One of the ways this theory [that drugs cause addiction] was first established is through rat experiments--ones that were injected into the American psyche in the 1980s, in a famous advert by the Partnership for a Drug-Free America. You may remember it. The experiment is simple. Put a rat in a cage, alone, with two water bottles. One is just water. The other is water laced with heroin or cocaine. Almost every time you run this experiment, the rat will become obsessed with the drugged water, and keep coming back for more and more, until it kills itself. 
The advert explains: "Only one drug is so addictive, nine out of ten laboratory rats will use it. And use it. And use it. Until dead. It's called cocaine. And it can do the same thing to you."
But in the 1970s, a professor of Psychology in Vancouver called Bruce Alexander noticed something odd about this experiment.

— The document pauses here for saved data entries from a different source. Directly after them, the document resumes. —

(** C6 on a matcher whose pattern does not parse. *)
Lemma translation_error_before_io_witness :
  MatchersToConstraint [regexp_paren] = inl "error parsing regexp"%string /\
  (query true 0 1000 [regexp_paren] blockC =
     ([], blockC, inl "error parsing regexp"%string) /\
   labelNames [regexp_paren] blockC = ([], blockC, inl "error parsing regexp"%string) /\
   labelValues "job" [regexp_paren] blockC =
     ([], blockC, inl "error parsing regexp"%string)).
Proof.
  split; [reflexivity|].
  apply (Claims.translation_error_before_io (E := demo)). reflexivity.
Defined.

(** C2 as stated fails on blocks A and B: the unsorted result has one
    series, the concatenation has two. *)
Lemma unsorted_concatenation_refuted :
  ~ unsorted_is_concatenation (E := demo) None [] (querier [blockA; blockB]).
Proof.
  intros H.
  destruct (H 0 1000 [[seriesA]; [seriesB]] eq_refl) as (ss & Hv & Hs).
  - repeat constructor.
  - vm_compute in Hv. injection Hv as <-. vm_compute in Hs. discriminate.
Qed.

(** C2, amended, on blocks A, B and C. Blocks A and B start with
    [{job="x"}], the smallest label set a block starts with, and their two
    series are merged: the five series of the blocks give fewer than five.
    Block C is not in label order, so the result is not that of a sorted
    call. *)
Lemma unsorted_select_still_merges_witness :
  exists ss,
    value (Select false None [] (querier [blockA; blockB; blockC])) = inr ss /\
    storage.Err ss = None /\
    holds_content (concat [[seriesA]; [seriesB]; concat (search.lf blockC)])
      (storage.series ss) /\
    (length (storage.series ss) < 5)%nat.
Proof.
  destruct (Claims.unsorted_select_still_merges (E := demo) None []
              (querier [blockA; blockB; blockC]) 0 1000
              [[seriesA]; [seriesB]; concat (search.lf blockC)] eq_refl)
    as (_ & ss & Hv & _ & He & Hc & _ & Hfront & _).
  - repeat constructor.
  - exists ss. split; [exact Hv|]. split; [exact He|]. split; [exact Hc|].
    apply (Hfront (job "x")).
    + repeat constructor; vm_compute; discriminate.
    + vm_compute. apply le_n.
Defined.

(** C3 on blocks B and A, the later block listed first. *)
Lemma merged_series_is_time_ordered_union_witness :
  exists ss s,
    value (Select true None [] (querier [blockB; blockA])) = inr ss /\
    storage.Err ss = None /\
    select_series (job "x") (storage.series ss) = [s] /\
    storage.IsNil s = false /\
    strictly_timed (storage.Iterator s) /\
    (forall p, In p (storage.Iterator s) -> In p (held seriesB ++ held seriesA)) /\
    (forall p, In p (held seriesB ++ held seriesA) -> chunks.T p <> storage.MinInt64 ->
               In (chunks.T p) (map chunks.T (storage.Iterator s)) /\
               ((forall p', In p' (held seriesB ++ held seriesA) ->
                            chunks.T p' = chunks.T p -> p' = p) ->
                In p (storage.Iterator s))).
Proof.
  apply (Claims.merged_series_is_time_ordered_union (E := demo) None []
           (querier [blockB; blockA]) 0 1000 blockB blockA [seriesB] [seriesA]
           (job "x") seriesB seriesA); try reflexivity.
  - discriminate.
  - repeat constructor; vm_compute; discriminate.
Defined.

(** C4 on three blocks: the label names, all [job], with the limit 1, and
    the values of [job], which are x, z, a, x and x, with the limit 2. *)
Lemma label_lists_witness :
  (exists l,
      value (LabelNames (Some {| storage.Limit := 1 |}) []
               (querier [blockB; blockC; blockA])) = inr (l, []) /\
      limit_semantics (E := demo) (fun hints => LabelNames hints [])
        [[["job"]]; [["job"]; ["job"; "job"]]; [["job"]]]%string
        (querier [blockB; blockC; blockA]) 1 l) /\
  (exists l,
      value (LabelValues "job" (Some {| storage.Limit := 2 |}) []
               (querier [blockB; blockC; blockA])) = inr (l, []) /\
      limit_semantics (E := demo) (fun hints => LabelValues "job" hints [])
        [[["x"]]; [["z"]; ["a"; "x"]]; [["x"]]]%string
        (querier [blockB; blockC; blockA]) 2 l).
Proof.
  split.
  - apply (proj1 (Claims.label_lists_sorted_deduplicated_limited (E := demo) "job" []
                    (querier [blockB; blockC; blockA]) 1)).
    repeat constructor.
  - apply (proj2 (Claims.label_lists_sorted_deduplicated_limited (E := demo) "job" []
                    (querier [blockB; blockC; blockA]) 2)).
    repeat constructor.
Defined.

(** What the two calls of the witness return. *)
Example label_lists_run :
  value (LabelNames (Some {| storage.Limit := 1 |}) [] (querier [blockB; blockC; blockA])) =
    inr (["job"]%string, []) /\
  value (LabelValues "job" (Some {| storage.Limit := 2 |}) []
           (querier [blockB; blockC; blockA])) = inr (["a"; "x"]%string, []).
Proof. split; reflexivity. Qed.

(** C5 on a row group that cannot be read, and on a block whose second row
    group cannot be decoded, queried between two sound blocks. *)
Lemma first_error_aborts_witness :
  query true 0 1000 [] blockUnreadable =
    ([EvInitialize 3%nat;
      EvFilter [ {| storage.Labels := job "a"; storage.Chunks := [chunk 0 50] |} ];
      EvMaterialize 0 0 1000;
      EvFilter [ {| storage.Labels := []; storage.Chunks := [] |} ]],
     blockUnreadable, inl "row group cannot be read"%string) /\
  Select true None [] (querier [blockA; blockUndecodable; blockB]) =
    (flat_map (fun b => trace (query true 0 1000 [] b)) [blockA; blockUndecodable],
     querier [blockA; blockUndecodable; blockB],
     inr (storage.ErrSeriesSet "chunk cannot be decoded"%string)).
Proof.
  destruct (Claims.first_error_aborts (E := demo) true 0 1000 "job"%string None None [])
    as (HQ & _ & _ & (HS & _) & _ & _).
  split.
  - destruct (HQ [] blockUnreadable) as (_ & _ & HG & _).
    apply (proj1 (HG [] []
                    [[ {| storage.Labels := job "a"; storage.Chunks := [chunk 0 50] |} ]]
                    [ {| storage.Labels := []; storage.Chunks := [] |} ]
                    [[ {| storage.Labels := job "b"; storage.Chunks := [chunk 0 50] |} ]]
                    "row group cannot be read"%string eq_refl eq_refl eq_refl
                    ltac:(intros [|[|j]] g' Hj; simpl in Hj; inversion Hj;
                          eexists; eexists; split; reflexivity))).
    reflexivity.
  - apply (HS (querier [blockA; blockUndecodable; blockB]) [blockA] blockUndecodable
              [blockB] "chunk cannot be decoded"%string).
    + reflexivity.
    + constructor; [eexists; reflexivity | constructor].
    + reflexivity.
Defined.

(** The window of C10 on block A. *)
Example hints_window_run :
  trace (Select true (Some {| storage.Start := 10; storage.End_ := 20 |}) []
           (querier [blockA])) =
  [EvInitialize 1%nat; EvFilter [seriesA]; EvMaterialize 0 10 20].
Proof. reflexivity. Qed.

End Runs.

(** ** Further properties of [parquet_queriable.go] *)

Module Extras.
Import Eff EffSpec EffFacts search Order MergeSpec BlockSpec QuerierSpec ExtraSpec.
Import BlockFacts QuerierFacts ExtraFacts.
Local Open Scope eff_scope.

(** X1. [byLabels.Less] is a strict weak order, as [sort.Sort] needs: no
    series is less than itself, it is asymmetric and transitive, and two
    series neither of which is less than the other have the same label
    set. *)
Theorem byLabels_Less_strict_weak_order :
  (forall x, byLabels_Less x x = false) /\
  (forall x y, byLabels_Less x y = true -> byLabels_Less y x = false) /\
  (forall x y z,
      byLabels_Less x y = true -> byLabels_Less y z = true ->
      byLabels_Less x z = true) /\
  (forall x y,
      byLabels_Less x y = false -> byLabels_Less y x = false ->
      storage.Labels x = storage.Labels y).
Proof.
  unfold byLabels_Less. repeat split.
  - intros x. rewrite LabelsOrder.Compare_refl. reflexivity.
  - intros x y H. apply Z.ltb_lt in H. apply Z.ltb_ge.
    pose proof (LabelsOrder.Compare_antisym (storage.Labels x) (storage.Labels y)). lia.
  - intros x y z H1 H2. apply Z.ltb_lt in H1, H2. apply Z.ltb_lt.
    assert (Hle : labels.Compare (storage.Labels x) (storage.Labels z) <= 0)
      by (apply LabelsOrder.Compare_le_trans with (storage.Labels y); lia).
    destruct (Z.eq_dec (labels.Compare (storage.Labels x) (storage.Labels z)) 0)
      as [H0|H0]; [|lia].
    apply LabelsOrder.Compare_eq in H0. rewrite H0 in H1.
    pose proof (LabelsOrder.Compare_antisym (storage.Labels y) (storage.Labels z)). lia.
  - intros x y H1 H2. apply Z.ltb_ge in H1, H2. apply LabelsOrder.Compare_eq.
    pose proof (LabelsOrder.Compare_antisym (storage.Labels x) (storage.Labels y)). lia.
Qed.

(** X2. [byLabels.Swap] panics exactly when an index is out of range.
    Otherwise it keeps [Len], keeps the series up to their order, puts at
    [i] what was at [j] and at [j] what was at [i], leaves every other
    position alone, and is undone by the same swap. *)
Theorem byLabels_Swap_exchanges (b : list storage.ChunkSeries) (i j : nat) :
  (byLabels_Swap b i j = None <->
   (byLabels_Len b <= i)%nat \/ (byLabels_Len b <= j)%nat) /\
  (forall b',
      byLabels_Swap b i j = Some b' ->
      byLabels_Len b' = byLabels_Len b /\
      Permutation b' b /\
      nth_error b' i = nth_error b j /\
      nth_error b' j = nth_error b i /\
      (forall k, k <> i -> k <> j -> nth_error b' k = nth_error b k) /\
      byLabels_Swap b' i j = Some b).
Proof.
  unfold byLabels_Swap, byLabels_Len. split.
  - destruct (nth_error b j) as [bj|] eqn:Hj.
    + destruct (nth_error b i) as [bi|] eqn:Hi.
      * split; [discriminate|].
        assert (i < length b)%nat by (apply nth_error_Some; congruence).
        assert (j < length b)%nat by (apply nth_error_Some; congruence). lia.
      * apply nth_error_None in Hi. tauto.
    + apply nth_error_None in Hj. tauto.
  - intros b'. destruct (nth_error b j) as [bj|] eqn:Hj; [|discriminate].
    destruct (nth_error b i) as [bi|] eqn:Hi; [|discriminate].
    intros [= <-].
    assert (Hli : (i < length b)%nat) by (apply nth_error_Some; congruence).
    assert (Hlj : (j < length b)%nat) by (apply nth_error_Some; congruence).
    assert (Hat_j : nth_error (set_index (set_index b i bj) j bi) j = Some bi)
      by (apply set_index_nth_eq; now rewrite set_index_length).
    assert (Hat_i : nth_error (set_index (set_index b i bj) j bi) i = Some bj).
    { destruct (Nat.eq_dec i j) as [->|Hne].
      - rewrite Hat_j. congruence.
      - rewrite set_index_nth_ne by assumption. now apply set_index_nth_eq. }
    split; [now rewrite !set_index_length|].
    split; [now apply swap_perm|].
    split; [congruence|]. split; [congruence|]. split.
    + intros k Hki Hkj. now rewrite !set_index_nth_ne.
    + rewrite Hat_j, Hat_i. f_equal.
      apply nth_error_ext. intros k.
      destruct (Nat.eq_dec k j) as [->|Hkj].
      * rewrite set_index_nth_eq by now rewrite !set_index_length. congruence.
      * rewrite set_index_nth_ne by assumption.
        destruct (Nat.eq_dec k i) as [->|Hki].
        -- rewrite set_index_nth_eq by now rewrite !set_index_length. congruence.
        -- now rewrite !set_index_nth_ne.
Qed.

Section Properties.
Context {E : Externals}.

The rat is put in the cage all alone. It has nothing to do but take the drugs. What would happen, he wondered, if we tried this differently? So Professor Alexander built Rat Park. It is a lush cage where the rats would have colored balls and the best rat-food and tunnels to scamper down and plenty of friends: everything a rat about town could want. What, Alexander wanted to know, will happen then?
In Rat Park, all the rats obviously tried both water bottles, because they didn't know what was in them. But what happened next was startling.
The rats with good lives didn't like the drugged water. They mostly shunned it, consuming less than a quarter of the drugs the isolated rats used. None of them died. While all the rats who were alone and unhappy became heavy users, none of the rats who had a happy environment did.
OK, so that was about rats. What about humans? Hari continues:
At first, I thought this was merely a quirk of rats, until I discovered that there was--at the same time as the Rat Park experiment--a helpful human equivalent taking place. It was called the Vietnam War. Time magazine reported using heroin was "as common as chewing gum" among U.S. soldiers, and there is solid evidence to back this up: some 20 percent of U.S. soldiers had become addicted to heroin there, according to a study published in the Archives of General Psychiatry. Many people were understandably terrified; they believed a huge number of addicts were about to head home when the war ended. 
But in fact some 95 percent of the addicted soldiers--according to the same study--simply stopped. Very few had rehab. They shifted from a terrifying cage back to a pleasant one, so didn't want the drug any more.
The bottom line: Legalizing drugs could well reduce the demand for all age groups. The Portuguese puzzle is not so puzzling."